I think women have some responsibility in this regard. If they don't want others - be they men or women - to take over the conversation then they had better come prepared to articulate their own well-considered positions and to challenge the positions articulated by those others



Is this true? That 'Rule No. 1' is 'men have nothing to teach women about feminism'? I can't recall ever hearing this on babble, and if I had, I think it would be a minority opinion. What I have heard is that most men have deep-seated entitlement that makes them much more likely to state their opinions with confidence and surety. So when feminist opinions are offered by men, valid or not, and conflict with those of women, it reproduces the entrenched patriarchal power dynamic feminism seeks to unravel. It's a problem to deal with more than a hard-and-fast rule. Martin and other men have given their opinion in the feminist forum with excellent and enlightening results, I'd reckon. What's important is not thinking that you have nothing to offer, but to enter such a discussion aware of the dominant oppressive political dynamic, and remain self-reflexive, cautious and respectful of feminism's larger aims. Less swagger, entitlement and assumption and more readiness to learn, or an expectation to have our social assumptions uncovered and eradicated.
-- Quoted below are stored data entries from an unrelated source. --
Lemma finalize_after_run_witness :
  exists self' nv,
    run_weights freezing_day = Ok self'
    /\ In nv (finalize self')
    /\ varname nv = "tmin"
    /\ fill_value nv = default_fillvals_f8
    /\ length (data nv) = numdays freezing_day.
Proof.
  assert (H : exists s, run_weights freezing_day = Ok s)
    by (eexists; vm_compute; reflexivity).
  destruct H as [s Hs].
  assert (Hin : In (mkNcVar "tmin" "Minimum daily air temperature"
                      "degree_Celsius" "minimum_daily_air_temperature"
                      default_fillvals_f8 (tmin (np s)))
                  (finalize s)).
  { destruct (run_weights_arrays _ _ Hs) as [-> _].
    right. left. reflexivity. }
  destruct (finalize_after_run _ _ _ Hs Hin) as (Hf & Hl & _).
  eexists s, _. split; [exact Hs|]. split; [exact Hin|].
  split; [reflexivity|]. split; [exact Hf|exact Hl].
Defined.

(** ** [get_gm_url] *)

Lemma gm_dataset_gmss_vars (dataset : string) :
  match dict_getitem gmss_vars dataset with
  | Ok name => fst (gm_dataset dataset) = Some name
               /\ snd (gm_dataset dataset) <> None
  | Raise _ => gm_dataset dataset = (None, None)
  end.
Proof.
  unfold gm_dataset, gmss_vars, dict_getitem.
  rewrite (String.eqb_sym "tmax"), (String.eqb_sym "tmin"),
    (String.eqb_sym "ppt"), (String.eqb_sym "rhmax"),
    (String.eqb_sym "rhmin"), (String.eqb_sym "ws"),
    (String.eqb_sym "srad").
  destruct (String.eqb dataset "tmax"); [split; [reflexivity|discriminate]|].
  destruct (String.eqb dataset "tmin"); [split; [reflexivity|discriminate]|].
  destruct (String.eqb dataset "ppt"); [split; [reflexivity|discriminate]|].
  destruct (String.eqb dataset "rhmax"); [split; [reflexivity|discriminate]|].
  destruct (String.eqb dataset "rhmin"); [split; [reflexivity|discriminate]|].
  destruct (String.eqb dataset "ws"); [split; [reflexivity|discriminate]|].
  destruct (String.eqb dataset "srad"); [split; [reflexivity|discriminate]|].
  reflexivity.
Qed.

(** X23: The variable that [get_gm_url] asks the service for is the one that
    [run_weights] will look up in the retrieved dataset: for a dataset that
    is a key of [gmss_vars], the payload's [var] is the value of that key
    and there is a url; for any other dataset the call still returns, with
    [var] and the url both [None]. *)
Theorem get_gm_url_asks_for_gmss_vars (datetime : Type)
    (minus_days : datetime -> Z -> datetime) (strftime : datetime -> string)
    (type dataset : string) (numdays : option Z)
    (startdate enddate : option datetime) (ctype : string)
    (now_end now_start : datetime) (str_start_cf : string)
    (url : option string) (payload : list (string * option string)) :
  get_gm_url datetime minus_days strftime type dataset numdays startdate
    enddate ctype now_end now_start
  = GmTuple str_start_cf url payload ->
  match dict_getitem gmss_vars dataset with
  | Ok name => payload_get payload "var" = Some (Some name) /\ url <> None
  | Raise _ => payload_get payload "var" = Some None /\ url = None
  end.
Proof.
  unfold get_gm_url.
  destruct (gm_dates _ _ _ _ _ _ _ _ _) as [e|[[[s1 s2] s3]|]];
    try discriminate.
  - destruct (String.eqb ctype "GridMetSS"); [|discriminate].
    pose proof (gm_dataset_gmss_vars dataset) as H.
    destruct (gm_dataset dataset) as [dsvar u]. intros E.
    injection E as _ <- <-. simpl payload_get.
    destruct (dict_getitem gmss_vars dataset) as [name|].
    + simpl in H. destruct H as [-> Hu]. auto.
    + injection H as -> ->. auto.
  - destruct (String.eqb ctype "GridMetSS"); [|discriminate].
    destruct (gm_dataset dataset). discriminate.
Qed.

Lemma get_gm_url_asks_for_gmss_vars_witness :
  get_gm_url Z Z.sub (fun _ => "2020-01-01") "days" "srad" (Some 3%Z)
    None None "GridMetSS" 10%Z 10%Z
  = GmTuple "2020-01-01 00:00:00"
      (Some "http://thredds.northwestknowledge.net:8080/thredds/ncss/grid/agg_met_srad_1979_CurrentYear_CONUS.nc")
      (gm_payload (Some "daily_mean_shortwave_radiation_at_surface")
         "2020-01-01T00:00:00Z" "2020-01-01T00:00:00Z")
  /\ payload_get
       (gm_payload (Some "daily_mean_shortwave_radiation_at_surface")
          "2020-01-01T00:00:00Z" "2020-01-01T00:00:00Z") "var"
     = Some (Some "daily_mean_shortwave_radiation_at_surface").
Proof.
  assert (H : get_gm_url Z Z.sub (fun _ => "2020-01-01") "days" "srad"
                (Some 3%Z) None None "GridMetSS" 10%Z 10%Z
              = GmTuple "2020-01-01 00:00:00"
                  (Some "http://thredds.northwestknowledge.net:8080/thredds/ncss/grid/agg_met_srad_1979_CurrentYear_CONUS.nc")
                  (gm_payload
                     (Some "daily_mean_shortwave_radiation_at_surface")
                     "2020-01-01T00:00:00Z" "2020-01-01T00:00:00Z"))
    by reflexivity.
  split; [exact H|].
  exact (proj1 (get_gm_url_asks_for_gmss_vars _ _ _ _ _ _ _ _ _ _ _ _ _ _ H)).
Defined.

(** X24: When [get_gm_url] returns its tuple: only when [ctype] is
    ['GridMetSS'] and the dates that [type] needs are given, [numdays] for
    ['days'], both dates for ['date'].  Without them it raises, whatever
    [ctype] is: [TypeError] for ['days'] without [numdays],
    [AttributeError] for ['date'] without one of the dates.  With any other
    [type] it raises [UnboundLocalError] for ['GridMetSS'] and returns
    [None] for another [ctype]. *)
Theorem get_gm_url_returns (datetime : Type)
    (minus_days : datetime -> Z -> datetime) (strftime : datetime -> string)
    (type dataset : string) (numdays : option Z)
    (startdate enddate : option datetime) (ctype : string)
    (now_end now_start : datetime) :
  let r := get_gm_url datetime minus_days strftime type dataset numdays
             startdate enddate ctype now_end now_start in
  ((exists str_start_cf url payload, r = GmTuple str_start_cf url payload)
   -> ctype = "GridMetSS"
      /\ ((type = "days" /\ numdays <> None)
          \/ (type = "date" /\ startdate <> None /\ enddate <> None)))
  /\ (type = "days" -> numdays = None -> r = GmRaise GmTypeError)
  /\ (type = "date" -> startdate = None \/ enddate = None ->
      r = GmRaise GmAttributeError)
  /\ (type <> "days" -> type <> "date" ->
      r = if String.eqb ctype "GridMetSS" then GmRaise GmUnboundLocalError
          else GmNone).
Proof.
  cbv zeta. unfold get_gm_url, gm_dates. split; [|split; [|split]].
  - intros (a & b & c & H).
    destruct (String.eqb ctype "GridMetSS") eqn:Ec.
    + apply String.eqb_eq in Ec. split; [exact Ec|].
      destruct (String.eqb type "days") eqn:E1.
      * apply String.eqb_eq in E1. left. split; [exact E1|].
        destruct numdays; [discriminate|discriminate H].
      * destruct (String.eqb type "date") eqn:E2.
        { apply String.eqb_eq in E2. right. split; [exact E2|].
          destruct startdate, enddate; try discriminate H.
          split; discriminate. }
        { destruct (gm_dataset dataset). discriminate H. }
    + destruct (String.eqb type "days"); [destruct numdays|];
        try discriminate H.
      destruct (String.eqb type "date");
        [destruct startdate, enddate|]; discriminate H.
  - intros -> ->. reflexivity.
  - intros -> H. destruct startdate, enddate; try reflexivity.
    destruct H; discriminate.
  - intros H1 H2. apply String.eqb_neq in H1, H2. rewrite H1, H2.
    destruct (String.eqb ctype "GridMetSS"); [|reflexivity].
    destruct (gm_dataset dataset). reflexivity.
Qed.

Lemma get_gm_url_returns_witness :
  "day" <> "days" /\ "day" <> "date"
  /\ get_gm_url Z Z.sub (fun _ => "2020-01-01") "day" "tmax" (Some 3%Z)
       None None "GridMetSS" 10%Z 10%Z
     = GmRaise GmUnboundLocalError
  /\ get_gm_url Z Z.sub (fun _ => "2020-01-01") "day" "tmax" (Some 3%Z)
       None None "GridMet" 10%Z 10%Z
     = GmNone.
Proof.
  assert (H1 : "day" <> "days") by discriminate.
  assert (H2 : "day" <> "date") by discriminate.
  split; [exact H1|]. split; [exact H2|]. split.
  - exact (proj2 (proj2 (proj2
             (get_gm_url_returns Z Z.sub (fun _ => "2020-01-01") "day"
                "tmax" (Some 3%Z) None None "GridMetSS" 10%Z 10%Z)))
             H1 H2).
  - exact (proj2 (proj2 (proj2
             (get_gm_url_returns Z Z.sub (fun _ => "2020-01-01") "day"
                "tmax" (Some 3%Z) None None "GridMet" 10%Z 10%Z)))
             H1 H2).
Defined.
As for the unprofessionalism, or whatever, of the radio hosts, they sounded typical of college or community radio shows which don't have the same bravado-tinged confidence (not always a bad thing) of experienced public or corporate radio presenters. Martin came across as an experienced activist who knows his political philosophy and is used to explaining it to people. Hence the disparity.

[ 29 August 2008: Message edited by: Catchfire ]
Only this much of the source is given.